Generalized anxiety disorder, or GAD, is comprised of extreme concern over the simplest experiences, which often leads to difficulty managing daily life. Familial relationships, social situations, and financial responsibilities are all possible sources of heightened anxiety for someone with GAD. Approximately 3.1% of adults in America suffer from this condition. Both adults and children are at risk of developing GAD, but the average patient is 31 years old. Women are also more prone to the disorder than men, and some studies suggest that GAD is passed down genetically.
Diagnosing generalized anxiety disorder can be difficult because its symptoms resemble those of other anxiety and panic disorders. Important signs to look for include disproportionate anxiety over an event, restlessness, inability to concentrate, and fear of making a bad decision. GAD also takes a toll on an individual’s physical health, often manifesting through fatigue, headaches, nausea, muscle tension, and lightheadedness, just to name a few symptoms.

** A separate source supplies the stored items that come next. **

Lemma wp_put_current cpu p (Q : unit → kmt_st → Prop) s :
  (0 ≤ cpu < Z.of_nat (length (current_tasks s)))%Z →
  Q tt (set_current_tasks (<[Z.to_nat cpu := p]> (current_tasks s)) s) → wp (put_current cpu p) Q s.
Proof. intros Hc HQ. unfold put_current. wp_steps. eapply wp_deref; [by apply aset_Some|]. by wp_steps. Qed.

(** The interrupted task as the switch leaves it: its context saved, and
    schedulable again if it was running. *)
Definition park (c : Z) (t : task) : task :=
  set_ctx c (if decide (state t = RUNNING) then set_tstate RUNNABLE t else t).

Lemma set_theap_theap s h h' : set_theap h (set_theap h' s) = set_theap h s.
Proof. done. Qed.

(** Changing tasks but not their slots keeps the table well formed. *)
Lemma kmt_ok_upd s h :
  kmt_ok s →
  (∀ x t, theap s !! x = Some t → ∃ t', h !! x = Some t' ∧ idx t' = idx t) → kmt_ok (set_theap h s).
Proof.
  intros [Ht Hs Hc He] Hh. split; simpl; try done. intros i x Hx.
  destruct (He i x Hx) as (Hi & t & Hl & Hidx). split; [done|].
  destruct (Hh x t Hl) as (t' & ? & ?). exists t'. split; [done|congruence].
Qed.

Lemma kmt_ok_store s x t t' :
  kmt_ok s → theap s !! x = Some t → idx t' = idx t → kmt_ok (set_theap (<[x := t']> (theap s)) s).
Proof.
  intros Hok Hx Hidx. apply kmt_ok_upd; [done|]. intros y ty Hy.
  destruct (decide (y = x)) as [->|].
  - exists t'. rewrite lookup_insert_eq. split; [done|congruence].
  - exists ty. by rewrite lookup_insert_ne.
Qed.

Lemma park_idx c t : idx (park c t) = idx t.
Proof. unfold park. by case_decide. Qed.

Lemma park_proc c t : proc (park c t) = proc t.
Proof. unfold park. by case_decide. Qed.
(* ===== verification/Kmt.v ===== *)
(** * The interface of the kthreads module to the devices

    What a device driver relies on: semaphores that count, and the nesting of
    interrupt masking that its spinlocks use.  The drivers of Input.v and Tty.v
    are proved against the class [Kmt]; kthreads.c implements it on a processor. *)
From S2P Require Import Prelude Common Procfs Kthreads KthreadsProps.

Class Kmt (K : Type) := {
  k_cpu : Z;                          (* _cpu() *)
  k_inv : K → Prop;
  k_sem : K → nat → option Z;         (* the value of a semaphore *)
  k_depth : K → Z;                    (* how many spinlocks are held *)
  k_wait : nat → M K bool;            (* true: the caller went to sleep *)
  k_signal : nat → M K unit;
  k_sem_init : nat → string → Z → M K unit;
  k_pushcli : M K unit;
  k_popcli : M K unit;
  k_wait_ok : ∀ k a v, k_inv k → k_sem k a = Some v → (0 < v)%Z →
    ∃ k', k_wait a k = Ret (false, k') ∧ k_inv k' ∧ k_depth k' = k_depth k ∧
      ∀ b, k_sem k' b = if decide (b = a) then Some (v - 1)%Z else k_sem k b;
  k_signal_ok : ∀ k a v, k_inv k → k_sem k a = Some v → (0 ≤ v < 2 ^ 31 - 1)%Z →
    ∃ k', k_signal a k = Ret (tt, k') ∧ k_inv k' ∧ k_depth k' = k_depth k ∧
      ∀ b, k_sem k' b = if decide (b = a) then Some (v + 1)%Z else k_sem k b;
  k_init_ok : ∀ k a nm v, k_inv k → is_Some (k_sem k a) → String.length nm < NAME_lENGTH →
    (0 ≤ v < 2 ^ 31)%Z →
    ∃ k', k_sem_init a nm v k = Ret (tt, k') ∧ k_inv k' ∧ k_depth k' = k_depth k ∧
      ∀ b, k_sem k' b = if decide (b = a) then Some v else k_sem k b;
  k_pushcli_ok : ∀ k, k_inv k →
    ∃ k', k_pushcli k = Ret (tt, k') ∧ k_inv k' ∧ k_depth k' = (k_depth k + 1)%Z ∧ k_sem k' = k_sem k;
  k_popcli_ok : ∀ k, k_inv k →
    ∃ k', k_popcli k = Ret (tt, k') ∧ k_inv k' ∧ k_depth k' = (k_depth k - 1)%Z ∧ k_sem k' = k_sem k
}.

(** A wait that must not put its caller to sleep: within one sequential run
    nobody else signals, so sleeping would never end. *)
Definition k_down {K} `{!Kmt K} (a : nat) : M K unit :=
  slept ← k_wait a; if slept : bool then fail Spin else mret tt.

(** ** The interface as rules of the calculus, inside a larger state *)
Section rules.
Context {K S : Type} `{!Kmt K} (kg : S → K) (ks : K → S → S).

Lemma wp_k_down a v (Q : unit → S → Prop) s :
  k_inv (kg s) → k_sem (kg s) a = Some v → (0 < v)%Z →
  (∀ k', k_inv k' → k_depth k' = k_depth (kg s) →
     (∀ b, k_sem k' b = if decide (b = a) then Some (v - 1)%Z else k_sem (kg s) b) → Q tt (ks k' s)) →
  wp (zoom kg ks (k_down a)) Q s.
Proof.
  intros Hi Hv Hpos HQ. destruct (k_wait_ok _ _ _ Hi Hv Hpos) as (k' & Hrun & ? & ? & ?).
  apply wp_zoom. unfold k_down, wp. rewrite (bind_run _ _ _ _ _ Hrun). by apply HQ.
Qed.

Lemma wp_k_signal a v (Q : unit → S → Prop) s :
  k_inv (kg s) → k_sem (kg s) a = Some v → (0 ≤ v < 2 ^ 31 - 1)%Z →
  (∀ k', k_inv k' → k_depth k' = k_depth (kg s) →
     (∀ b, k_sem k' b = if decide (b = a) then Some (v + 1)%Z else k_sem (kg s) b) → Q tt (ks k' s)) →
  wp (zoom kg ks (k_signal a)) Q s.
Proof.
  intros Hi Hv Hpos HQ. destruct (k_signal_ok _ _ _ Hi Hv Hpos) as (k' & Hrun & ? & ? & ?).
  apply wp_zoom. unfold wp. rewrite Hrun. by apply HQ.
Qed.

Lemma wp_k_pushcli (Q : unit → S → Prop) s :
  k_inv (kg s) →
  (∀ k', k_inv k' → k_depth k' = (k_depth (kg s) + 1)%Z → k_sem k' = k_sem (kg s) → Q tt (ks k' s)) →
  wp (zoom kg ks k_pushcli) Q s.
Proof.
  intros Hi HQ. destruct (k_pushcli_ok _ Hi) as (k' & Hrun & ? & ? & ?).
  apply wp_zoom. unfold wp. rewrite Hrun. by apply HQ.
Qed.

Lemma wp_k_popcli (Q : unit → S → Prop) s :
  k_inv (kg s) →
  (∀ k', k_inv k' → k_depth k' = (k_depth (kg s) - 1)%Z → k_sem k' = k_sem (kg s) → Q tt (ks k' s)) →
  wp (zoom kg ks k_popcli) Q s.
Proof.
  intros Hi HQ. destruct (k_popcli_ok _ Hi) as (k' & Hrun & ? & ? & ?).
  apply wp_zoom. unfold wp. rewrite Hrun. by apply HQ.
Qed.
End rules.

(** ** kthreads.c implements the interface *)
Section impl.
Context (cpu : Z) (Hcpu : (0 ≤ cpu < Z.of_nat MAX_CPU)%Z).

(** Every semaphore is free and its queue is sound. *)
Definition sem_ok (x : sem) : Prop :=
  locked (lk x) = UNLOCKED ∧ (∃ q, sem_queue x q) ∧ (- 2 ^ 31 ≤ value x < 2 ^ 31)%Z.
Definition sems_ok (s : kmt_st) : Prop := cpu_ok s ∧ map_Forall (λ _, sem_ok) (sems s).
Definition sem_value (s : kmt_st) (a : nat) : option Z := value <$> sems s !! a.
Definition nesting (s : kmt_st) : Z := default 0%Z (aget (ncli s) cpu).

Lemma ncli_nesting s : cpu_ok s → aget (ncli s) cpu = Some (nesting s).
Proof using Hcpu.
  intros Hok. unfold nesting. destruct (aget_is_Some (ncli s) cpu) as [n Hn]; [|by rewrite Hn].
  by rewrite (co_ncli _ Hok).
Qed.

Lemma sem_queue_nil x q : sem_queue x q → (0 ≤ value x)%Z → q = [].
Proof. intros Hq Hv. pose proof (sq_value _ _ Hq). destruct q; simpl in *; [done|lia]. Qed.

(** A state that differs in one semaphore. *)
Lemma sems_ok_insert s s' a x :
  sems_ok s → cpu_ok s' → sems s' !! a = Some x → sem_ok x → (∀ b, b ≠ a → sems s' !! b = sems s !! b) →
  sems_ok s' ∧ ∀ b, sem_value s' b = if decide (b = a) then Some (value x) else sem_value s b.
Proof.
  intros [_ Hall] Hcpu' Hx Hok Hoth. split.
  - split; [done|]. intros b y Hb. destruct (decide (b = a)) as [->|Hne]; [by simplify_eq|].
    rewrite Hoth in Hb by done. by apply (Hall b).
  - intros b. unfold sem_value. case_decide as Hb; [by subst b; rewrite Hx|by rewrite Hoth].
Qed.

(** Waiting or signalling without a sleeper changes the value only. *)
Lemma sem_move_ok {A} s a v d (m : sem → M kmt_st A) r :
  sems_ok s → sem_value s a = Some v → (0 ≤ v)%Z → (0 ≤ v + d < 2 ^ 31)%Z →
  (∀ x Q s, value x = (v + d)%Z → wp (sem_unlock a cpu) (λ _, Q r) s → wp (m x) Q s) →
  wp (sem_lock a cpu;; x ← sem_load a; sem_store a (set_value (i32 (value x + d)) x);; x ← sem_load a; m x)
    (λ b s', b = r ∧ sems_ok s' ∧ nesting s' = nesting s ∧
       ∀ b, sem_value s' b = if decide (b = a) then Some (v + d)%Z else sem_value s b) s.
Proof using Hcpu.
  intros Hok Hv Hv0 Hd Hm. pose proof Hok as [Hcok Hall].
  unfold sem_value in Hv. apply fmap_Some in Hv as (x & Hx & ->).
  destruct (Hall _ _ Hx) as (Hlk & (q & Hq) & _). pose proof (sem_queue_nil _ _ Hq Hv0) as ->.
  eapply (wp_sem_begin cpu Hcpu a x (value x + d)); [done|by apply ncli_nesting|done|done|apply i32_small; lia|].
  intros s1 Hok1 _ Hn1 x1 Hs1. apply Hm; [done|].
  eapply (wp_sem_release cpu Hcpu a _ []); [done|exact Hn1|rewrite Hs1; by apply lookup_insert_eq|..].
  { destruct Hq; split; simpl in *; try done. lia. }
  intros s2 Hok2 _ (y & Hy & Hvy & Hly & Hqy) Hoth Hn2. split; [done|].
  unshelve epose proof (sems_ok_insert s s2 a y Hok Hok2 Hy _ _) as [Hs2 Hval].
  - split_and!; [done|by eexists| |]; rewrite Hvy; simpl; lia.
  - intros b Hb. rewrite Hoth, Hs1 by done. by rewrite lookup_insert_ne.
  - rewrite Hvy in Hval. split_and!; [done| |exact Hval]. unfold nesting at 1. by rewrite Hn2.
Qed.

Lemma wp_intro {A} (m : M kmt_st A) (P : A → kmt_st → Prop) s a :
  wp m (λ b s', b = a ∧ P b s') s → ∃ s', m s = Ret (a, s') ∧ P a s'.
Proof. intros (b & s' & Hrun & -> & HP)%wp_run. by exists s'. Qed.

Lemma kmt_wait_ok s a v : sems_ok s → sem_value s a = Some v → (0 < v)%Z →
  ∃ s', kmt_sem_wait a cpu s = Ret (false, s') ∧ sems_ok s' ∧ nesting s' = nesting s ∧
    ∀ b, sem_value s' b = if decide (b = a) then Some (v - 1)%Z else sem_value s b.
Proof using Hcpu.
  intros Hok Hv Hpos. pose proof Hv as (x & Hx & ->)%fmap_Some.
  destruct (proj2 Hok _ _ Hx) as (_ & _ & Hr). apply (wp_intro (kmt_sem_wait a cpu)
    (λ _ s', sems_ok s' ∧ nesting s' = nesting s ∧
      ∀ b, sem_value s' b = if decide (b = a) then Some (value x - 1)%Z else sem_value s b)).
  apply (sem_move_ok s a (value x) (-1) (λ x, if decide (value x < 0)%Z
    then sleep a cpu;; mret true else sem_unlock a cpu;; mret false)); [done|done|lia|lia|].
  intros y Q s1 Hy Hw. rewrite decide_False by lia. by wp_steps.
Qed.

Lemma kmt_signal_ok s a v : sems_ok s → sem_value s a = Some v → (0 ≤ v < 2 ^ 31 - 1)%Z →
  ∃ s', kmt_sem_signal a cpu s = Ret (tt, s') ∧ sems_ok s' ∧ nesting s' = nesting s ∧
    ∀ b, sem_value s' b = if decide (b = a) then Some (v + 1)%Z else sem_value s b.
Proof using Hcpu.
  intros Hok Hv Hpos. apply (wp_intro (kmt_sem_signal a cpu)
    (λ _ s', sems_ok s' ∧ nesting s' = nesting s ∧
      ∀ b, sem_value s' b = if decide (b = a) then Some (v + 1)%Z else sem_value s b)).
  apply (sem_move_ok s a v 1 (λ x, if decide (value x ≤ 0)%Z then wakeup a cpu else sem_unlock a cpu));
    [done|done|lia|lia|].
  intros y Q s1 Hy Hw. rewrite decide_False by lia. eapply wp_mono; [done|]. by intros [].
Qed.

Lemma kmt_init_ok s a nm v : sems_ok s → is_Some (sem_value s a) → String.length nm < NAME_lENGTH →
  (0 ≤ v < 2 ^ 31)%Z →
  ∃ s', kmt_sem_init a nm v s = Ret (tt, s') ∧ sems_ok s' ∧ nesting s' = nesting s ∧
    ∀ b, sem_value s' b = if decide (b = a) then Some v else sem_value s b.
Proof using Hcpu.
  intros Hok [w (x & Hx & _)%fmap_Some] Hnm Hv.
  destruct (proj2 Hok _ _ Hx) as (_ & (q & [Hl _ _ _ _ _]) & _).
  apply (wp_intro (kmt_sem_init a nm v)
    (λ _ s', sems_ok s' ∧ nesting s' = nesting s ∧
      ∀ b, sem_value s' b = if decide (b = a) then Some v else sem_value s b)).
  unfold kmt_sem_init, kmt_spin_init. wp_steps. apply wp_strcpy_buf; [done|]. wp_steps.
  eapply wp_sem_load; [done|]. wp_steps. apply wp_strcpy_buf; [done|]. wp_steps.
  eapply wp_sem_store; [done|]. split; [done|].
  set (y := Sem nm v (Spinlock nm UNLOCKED NONE_CPU) (que x) 0 0).
  destruct (sems_ok_insert s (set_sems (<[a := y]> (sems s)) s) a y Hok) as [Hs2 Hval].
  - destruct Hok as [[] _]. by split.
  - apply lookup_insert_eq.
  - split_and!; [done| |simpl; lia|simpl; lia]. exists []. split; simpl; unfold MAX_TASK; try done; lia.
  - intros b Hb. simpl. by rewrite lookup_insert_ne.
  - split_and!; [done|done|exact Hval].
Qed.

Lemma sems_ok_same s s' : sems_ok s → cpu_ok s' → sems s' = sems s → sems_ok s' ∧ sem_value s' = sem_value s.
Proof. intros [_ Hall] Hc Hs. unfold sems_ok, sem_value. by rewrite Hs. Qed.

Lemma pushcli_ok s : sems_ok s →
  ∃ s', pushcli cpu s = Ret (tt, s') ∧ sems_ok s' ∧ nesting s' = (nesting s + 1)%Z ∧ sem_value s' = sem_value s.
Proof using Hcpu.
  intros Hok. apply (wp_intro (pushcli cpu)
    (λ _ s', sems_ok s' ∧ nesting s' = (nesting s + 1)%Z ∧ sem_value s' = sem_value s)).
  eapply (wp_pushcli cpu Hcpu); [apply Hok|apply ncli_nesting, Hok|].
  intros s' Hc _ Hs _ Hn _. destruct (sems_ok_same _ _ Hok Hc Hs). split_and!; try done.
  unfold nesting at 1. by rewrite Hn.
Qed.

Lemma popcli_ok s : sems_ok s →
  ∃ s', popcli cpu s = Ret (tt, s') ∧ sems_ok s' ∧ nesting s' = (nesting s - 1)%Z ∧ sem_value s' = sem_value s.
Proof using Hcpu.
  intros Hok. apply (wp_intro (popcli cpu)
    (λ _ s', sems_ok s' ∧ nesting s' = (nesting s - 1)%Z ∧ sem_value s' = sem_value s)).
  eapply (wp_popcli cpu Hcpu); [apply Hok|apply ncli_nesting, Hok|].
  intros s' Hc _ Hs Hn _ _. destruct (sems_ok_same _ _ Hok Hc Hs). split_and!; try done.
  unfold nesting at 1. by rewrite Hn.
Qed.

Definition kthreads_kmt : Kmt kmt_st := {|
  k_cpu := cpu; k_inv := sems_ok; k_sem := sem_value; k_depth := nesting;
  k_wait := λ a, kmt_sem_wait a cpu; k_signal := λ a, kmt_sem_signal a cpu;
  k_sem_init := kmt_sem_init; k_pushcli := pushcli cpu; k_popcli := popcli cpu;
  k_wait_ok := kmt_wait_ok; k_signal_ok := kmt_signal_ok; k_init_ok := kmt_init_ok;
  k_pushcli_ok := pushcli_ok; k_popcli_ok := popcli_ok
|}.
End impl.

(** The first processor with semaphores of the given values. *)
Definition sem_of (v : Z) : sem := Sem "" v (Spinlock "" UNLOCKED NONE_CPU) (replicate MAX_TASK None) 0 0.
Definition kmt_of (vs : list Z) : kmt_st := set_sems (map_seq 0 (sem_of <$> vs)) (kmt_boot procfs_boot).
#[export] Instance cpu0_kmt : Kmt kmt_st := kthreads_kmt 0 ltac:(by split).

Lemma kmt_of_inv vs : Forall (λ v, 0 ≤ v < 2 ^ 31)%Z vs → k_inv (kmt_of vs).
Proof.
  intros Hvs. split; [by split|]. intros a x Hx. cbn [sems kmt_of set_sems] in Hx.
  rewrite lookup_map_seq_0, list_lookup_fmap in Hx. apply fmap_Some in Hx as (v & Hv & ->).
  pose proof (Forall_lookup_1 _ _ _ _ Hvs Hv) as Hv'. simpl in Hv'.
  split_and!; [done| |simpl; lia|simpl; lia]. exists []. split; simpl; unfold MAX_TASK; try done; lia.
Qed.

Definition demo_kmt : kmt_st := kmt_of [0; 0; 0; 0]%Z.

Lemma demo_kmt_inv : k_inv demo_kmt.
Proof. by apply kmt_of_inv; repeat constructor. Qed.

As with many other psychological illnesses, generalized anxiety disorder is frequently treated with some combination of psychotherapy and prescription medication. On the therapeutic front, a technique called cognitive behavioral therapy has been shown to be effective in altering an affected individual’s thought process to reduce their anxiety. Medications typically include anti-anxiety or antidepressant drugs to combat the chemical imbalances in the brain; however, these pills can have serious side effects and usage should always be monitored by a healthcare professional.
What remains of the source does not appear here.